(Collected data)
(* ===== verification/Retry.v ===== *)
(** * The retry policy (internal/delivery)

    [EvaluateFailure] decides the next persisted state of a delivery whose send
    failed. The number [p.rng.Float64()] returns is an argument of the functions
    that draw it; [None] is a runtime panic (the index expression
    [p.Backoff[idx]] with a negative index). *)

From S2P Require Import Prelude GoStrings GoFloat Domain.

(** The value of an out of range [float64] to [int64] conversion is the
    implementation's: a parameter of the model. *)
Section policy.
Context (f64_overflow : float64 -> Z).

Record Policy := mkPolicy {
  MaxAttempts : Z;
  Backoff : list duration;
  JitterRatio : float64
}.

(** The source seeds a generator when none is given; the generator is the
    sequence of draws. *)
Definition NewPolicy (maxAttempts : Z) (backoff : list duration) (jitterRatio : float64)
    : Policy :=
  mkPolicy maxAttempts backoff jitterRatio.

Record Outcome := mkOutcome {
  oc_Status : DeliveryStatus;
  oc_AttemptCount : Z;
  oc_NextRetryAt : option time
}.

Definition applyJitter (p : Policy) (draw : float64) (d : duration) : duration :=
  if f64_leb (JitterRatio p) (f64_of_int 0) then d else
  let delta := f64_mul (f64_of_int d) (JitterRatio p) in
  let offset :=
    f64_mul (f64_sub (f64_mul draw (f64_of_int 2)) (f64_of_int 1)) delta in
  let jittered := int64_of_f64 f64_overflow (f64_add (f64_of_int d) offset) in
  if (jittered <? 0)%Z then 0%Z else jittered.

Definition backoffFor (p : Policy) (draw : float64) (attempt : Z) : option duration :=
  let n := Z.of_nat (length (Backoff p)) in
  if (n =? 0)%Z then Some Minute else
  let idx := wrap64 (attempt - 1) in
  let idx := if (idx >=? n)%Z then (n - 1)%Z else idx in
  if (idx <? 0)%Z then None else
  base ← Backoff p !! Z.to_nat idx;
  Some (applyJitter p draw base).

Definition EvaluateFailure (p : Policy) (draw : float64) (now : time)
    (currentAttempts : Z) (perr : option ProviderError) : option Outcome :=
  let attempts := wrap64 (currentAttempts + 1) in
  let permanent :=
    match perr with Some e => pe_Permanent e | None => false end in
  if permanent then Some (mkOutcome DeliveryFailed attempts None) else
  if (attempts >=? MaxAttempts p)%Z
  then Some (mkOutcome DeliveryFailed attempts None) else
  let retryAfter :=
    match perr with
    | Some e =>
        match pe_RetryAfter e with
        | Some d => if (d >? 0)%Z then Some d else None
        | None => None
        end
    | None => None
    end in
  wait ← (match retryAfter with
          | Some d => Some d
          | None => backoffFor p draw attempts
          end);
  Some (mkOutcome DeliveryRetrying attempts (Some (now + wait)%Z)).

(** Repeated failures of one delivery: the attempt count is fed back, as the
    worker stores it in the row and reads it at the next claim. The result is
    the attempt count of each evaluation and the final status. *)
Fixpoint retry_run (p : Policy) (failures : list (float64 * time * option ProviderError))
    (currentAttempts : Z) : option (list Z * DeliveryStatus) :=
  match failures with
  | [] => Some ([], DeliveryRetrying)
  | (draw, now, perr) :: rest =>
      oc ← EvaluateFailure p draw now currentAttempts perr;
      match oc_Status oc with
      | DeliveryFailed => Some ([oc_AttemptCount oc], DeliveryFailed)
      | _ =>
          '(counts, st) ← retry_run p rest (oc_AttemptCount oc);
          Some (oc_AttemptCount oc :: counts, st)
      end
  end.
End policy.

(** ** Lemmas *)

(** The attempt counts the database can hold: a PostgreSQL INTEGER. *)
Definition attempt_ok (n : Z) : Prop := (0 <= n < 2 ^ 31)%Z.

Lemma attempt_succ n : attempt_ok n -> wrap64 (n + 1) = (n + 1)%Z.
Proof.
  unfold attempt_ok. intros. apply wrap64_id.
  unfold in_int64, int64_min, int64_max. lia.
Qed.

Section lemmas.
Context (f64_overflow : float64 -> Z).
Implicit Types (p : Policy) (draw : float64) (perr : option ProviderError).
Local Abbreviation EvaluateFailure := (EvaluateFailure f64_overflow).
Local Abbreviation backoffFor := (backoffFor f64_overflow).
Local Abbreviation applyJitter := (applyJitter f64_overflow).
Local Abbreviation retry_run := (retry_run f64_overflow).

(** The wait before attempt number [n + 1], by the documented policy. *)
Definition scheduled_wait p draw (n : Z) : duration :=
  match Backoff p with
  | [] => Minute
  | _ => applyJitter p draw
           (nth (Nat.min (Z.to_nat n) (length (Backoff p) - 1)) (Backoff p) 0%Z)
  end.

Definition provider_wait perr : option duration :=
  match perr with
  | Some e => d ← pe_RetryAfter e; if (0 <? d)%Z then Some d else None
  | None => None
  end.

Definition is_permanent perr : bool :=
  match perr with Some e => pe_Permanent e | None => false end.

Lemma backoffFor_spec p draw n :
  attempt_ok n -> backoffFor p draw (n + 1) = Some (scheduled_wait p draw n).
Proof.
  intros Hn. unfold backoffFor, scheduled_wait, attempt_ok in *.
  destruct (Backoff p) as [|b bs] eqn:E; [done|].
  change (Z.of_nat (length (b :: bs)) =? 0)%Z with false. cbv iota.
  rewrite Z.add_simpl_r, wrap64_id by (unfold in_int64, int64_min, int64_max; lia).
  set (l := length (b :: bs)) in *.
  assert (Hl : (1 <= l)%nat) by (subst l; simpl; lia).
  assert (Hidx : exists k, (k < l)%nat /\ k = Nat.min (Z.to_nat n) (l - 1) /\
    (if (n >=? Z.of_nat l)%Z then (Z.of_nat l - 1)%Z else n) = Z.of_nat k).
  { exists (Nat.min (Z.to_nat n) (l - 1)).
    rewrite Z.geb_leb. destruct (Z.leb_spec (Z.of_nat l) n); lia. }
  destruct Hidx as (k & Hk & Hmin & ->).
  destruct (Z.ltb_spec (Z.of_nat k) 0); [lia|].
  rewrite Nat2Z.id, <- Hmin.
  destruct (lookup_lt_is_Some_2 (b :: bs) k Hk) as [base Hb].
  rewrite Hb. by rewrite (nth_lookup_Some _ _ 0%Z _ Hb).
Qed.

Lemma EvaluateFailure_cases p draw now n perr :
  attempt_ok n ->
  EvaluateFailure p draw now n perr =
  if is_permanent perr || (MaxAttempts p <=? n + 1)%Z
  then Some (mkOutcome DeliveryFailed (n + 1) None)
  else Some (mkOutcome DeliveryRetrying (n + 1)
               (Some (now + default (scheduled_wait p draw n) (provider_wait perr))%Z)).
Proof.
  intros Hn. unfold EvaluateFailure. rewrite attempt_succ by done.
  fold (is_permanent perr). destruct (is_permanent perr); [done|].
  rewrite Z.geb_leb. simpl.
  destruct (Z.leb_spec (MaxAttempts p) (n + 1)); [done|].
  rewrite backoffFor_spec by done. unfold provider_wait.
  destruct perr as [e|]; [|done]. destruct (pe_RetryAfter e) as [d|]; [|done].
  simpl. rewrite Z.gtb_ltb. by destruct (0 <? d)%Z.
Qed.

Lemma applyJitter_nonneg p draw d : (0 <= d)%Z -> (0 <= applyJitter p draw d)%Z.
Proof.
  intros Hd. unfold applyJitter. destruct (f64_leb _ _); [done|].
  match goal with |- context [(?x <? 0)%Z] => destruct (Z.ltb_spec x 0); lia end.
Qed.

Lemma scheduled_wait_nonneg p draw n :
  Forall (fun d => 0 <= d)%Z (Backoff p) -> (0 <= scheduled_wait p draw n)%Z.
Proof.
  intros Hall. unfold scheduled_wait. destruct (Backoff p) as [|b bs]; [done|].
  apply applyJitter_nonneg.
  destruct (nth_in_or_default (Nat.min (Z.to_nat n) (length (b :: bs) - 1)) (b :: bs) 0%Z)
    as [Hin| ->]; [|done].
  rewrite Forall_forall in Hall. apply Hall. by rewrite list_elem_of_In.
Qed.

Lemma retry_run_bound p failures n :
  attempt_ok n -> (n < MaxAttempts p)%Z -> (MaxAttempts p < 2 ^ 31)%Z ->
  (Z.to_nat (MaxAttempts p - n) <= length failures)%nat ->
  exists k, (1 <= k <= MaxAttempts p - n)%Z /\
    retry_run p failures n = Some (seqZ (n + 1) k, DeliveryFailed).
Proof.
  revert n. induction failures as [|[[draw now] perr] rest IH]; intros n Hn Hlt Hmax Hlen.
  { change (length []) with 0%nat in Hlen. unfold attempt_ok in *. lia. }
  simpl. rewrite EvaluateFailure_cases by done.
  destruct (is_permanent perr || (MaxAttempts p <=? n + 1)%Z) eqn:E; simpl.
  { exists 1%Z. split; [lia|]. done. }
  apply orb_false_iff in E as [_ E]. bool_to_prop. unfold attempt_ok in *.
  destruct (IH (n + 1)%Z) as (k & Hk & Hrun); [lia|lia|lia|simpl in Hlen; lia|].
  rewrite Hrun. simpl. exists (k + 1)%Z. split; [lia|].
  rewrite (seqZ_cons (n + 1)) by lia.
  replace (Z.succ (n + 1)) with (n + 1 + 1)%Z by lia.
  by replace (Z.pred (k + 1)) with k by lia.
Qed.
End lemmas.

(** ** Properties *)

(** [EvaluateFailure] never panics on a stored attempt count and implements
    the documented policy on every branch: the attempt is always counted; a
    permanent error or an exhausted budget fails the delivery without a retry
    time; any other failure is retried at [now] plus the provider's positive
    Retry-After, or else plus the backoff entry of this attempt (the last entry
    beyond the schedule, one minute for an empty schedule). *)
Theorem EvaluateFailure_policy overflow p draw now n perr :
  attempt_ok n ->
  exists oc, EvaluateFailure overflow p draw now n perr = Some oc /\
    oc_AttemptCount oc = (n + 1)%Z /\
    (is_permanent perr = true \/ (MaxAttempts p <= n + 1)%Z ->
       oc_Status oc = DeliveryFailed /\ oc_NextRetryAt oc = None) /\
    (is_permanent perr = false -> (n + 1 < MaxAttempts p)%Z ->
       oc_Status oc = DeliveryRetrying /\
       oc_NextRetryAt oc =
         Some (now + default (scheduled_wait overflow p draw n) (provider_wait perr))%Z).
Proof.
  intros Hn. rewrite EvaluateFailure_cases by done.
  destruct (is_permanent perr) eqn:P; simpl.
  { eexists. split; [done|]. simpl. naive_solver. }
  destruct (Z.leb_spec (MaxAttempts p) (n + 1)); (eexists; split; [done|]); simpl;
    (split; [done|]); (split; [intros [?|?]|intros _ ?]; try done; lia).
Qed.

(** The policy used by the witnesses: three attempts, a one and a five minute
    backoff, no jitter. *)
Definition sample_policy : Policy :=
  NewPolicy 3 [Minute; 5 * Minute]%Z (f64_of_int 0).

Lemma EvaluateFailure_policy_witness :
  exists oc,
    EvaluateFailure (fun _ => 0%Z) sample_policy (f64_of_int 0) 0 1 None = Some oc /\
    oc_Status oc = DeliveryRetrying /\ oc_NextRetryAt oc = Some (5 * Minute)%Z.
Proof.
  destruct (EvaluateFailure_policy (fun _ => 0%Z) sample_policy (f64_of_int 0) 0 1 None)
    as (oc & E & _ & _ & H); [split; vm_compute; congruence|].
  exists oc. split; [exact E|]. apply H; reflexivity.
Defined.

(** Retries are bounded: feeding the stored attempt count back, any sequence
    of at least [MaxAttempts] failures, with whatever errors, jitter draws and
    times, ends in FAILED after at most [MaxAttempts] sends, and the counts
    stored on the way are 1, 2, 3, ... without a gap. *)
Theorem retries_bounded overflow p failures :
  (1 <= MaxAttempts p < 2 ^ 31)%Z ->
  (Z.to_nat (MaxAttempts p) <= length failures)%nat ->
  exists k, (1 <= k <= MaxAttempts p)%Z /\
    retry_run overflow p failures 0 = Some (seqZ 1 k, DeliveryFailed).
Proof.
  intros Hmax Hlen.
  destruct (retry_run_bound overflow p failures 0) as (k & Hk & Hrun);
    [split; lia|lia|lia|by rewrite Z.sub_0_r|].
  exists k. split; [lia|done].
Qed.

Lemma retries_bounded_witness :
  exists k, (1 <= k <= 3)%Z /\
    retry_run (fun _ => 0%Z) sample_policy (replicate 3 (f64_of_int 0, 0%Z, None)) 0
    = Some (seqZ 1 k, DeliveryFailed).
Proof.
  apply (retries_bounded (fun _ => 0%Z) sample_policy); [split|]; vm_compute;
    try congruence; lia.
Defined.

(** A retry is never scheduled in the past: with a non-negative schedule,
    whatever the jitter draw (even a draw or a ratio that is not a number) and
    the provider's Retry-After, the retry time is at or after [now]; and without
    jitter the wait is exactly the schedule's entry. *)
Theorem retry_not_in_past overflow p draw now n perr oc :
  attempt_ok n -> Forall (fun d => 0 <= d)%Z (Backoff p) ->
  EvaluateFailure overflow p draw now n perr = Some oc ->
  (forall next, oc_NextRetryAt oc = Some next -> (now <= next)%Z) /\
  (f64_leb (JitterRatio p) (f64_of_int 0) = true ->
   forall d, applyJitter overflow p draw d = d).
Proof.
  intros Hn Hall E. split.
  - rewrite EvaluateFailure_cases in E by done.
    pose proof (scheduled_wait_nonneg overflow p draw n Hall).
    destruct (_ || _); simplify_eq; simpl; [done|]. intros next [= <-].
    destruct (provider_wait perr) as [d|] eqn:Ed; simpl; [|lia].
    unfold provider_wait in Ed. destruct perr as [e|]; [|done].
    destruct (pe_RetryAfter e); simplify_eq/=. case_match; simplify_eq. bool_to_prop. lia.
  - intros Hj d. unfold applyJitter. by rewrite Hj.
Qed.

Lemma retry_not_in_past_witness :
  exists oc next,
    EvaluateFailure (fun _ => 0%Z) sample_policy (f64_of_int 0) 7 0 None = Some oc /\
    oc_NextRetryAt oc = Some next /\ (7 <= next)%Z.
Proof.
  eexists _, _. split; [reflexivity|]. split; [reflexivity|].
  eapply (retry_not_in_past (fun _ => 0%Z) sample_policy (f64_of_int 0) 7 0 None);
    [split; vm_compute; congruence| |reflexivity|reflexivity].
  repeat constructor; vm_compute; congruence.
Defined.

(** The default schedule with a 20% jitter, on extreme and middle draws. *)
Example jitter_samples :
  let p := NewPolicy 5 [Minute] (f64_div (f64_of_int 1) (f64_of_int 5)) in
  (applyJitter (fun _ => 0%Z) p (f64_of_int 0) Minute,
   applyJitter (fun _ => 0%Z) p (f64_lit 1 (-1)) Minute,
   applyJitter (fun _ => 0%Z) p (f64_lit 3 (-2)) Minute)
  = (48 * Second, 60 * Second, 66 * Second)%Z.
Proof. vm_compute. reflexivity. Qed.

TASK TO COMPLETE:
Only those lines of the entries above that run from the line containing "Implicit Types (p" to the line containing "Lemma backoffFor_spec p", both included, should be transcribed exactly.

SOLUTION:
Implicit Types (p : Policy) (draw : float64) (perr : option ProviderError).
Local Abbreviation EvaluateFailure := (EvaluateFailure f64_overflow).
Local Abbreviation backoffFor := (backoffFor f64_overflow).
Local Abbreviation applyJitter := (applyJitter f64_overflow).
Local Abbreviation retry_run := (retry_run f64_overflow).

(** The wait before attempt number [n + 1], by the documented policy. *)
Definition scheduled_wait p draw (n : Z) : duration :=
  match Backoff p with
  | [] => Minute
  | _ => applyJitter p draw
           (nth (Nat.min (Z.to_nat n) (length (Backoff p) - 1)) (Backoff p) 0%Z)
  end.

Definition provider_wait perr : option duration :=
  match perr with
  | Some e => d ← pe_RetryAfter e; if (0 <? d)%Z then Some d else None
  | None => None
  end.

Definition is_permanent perr : bool :=
  match perr with Some e => pe_Permanent e | None => false end.

Lemma backoffFor_spec p draw n :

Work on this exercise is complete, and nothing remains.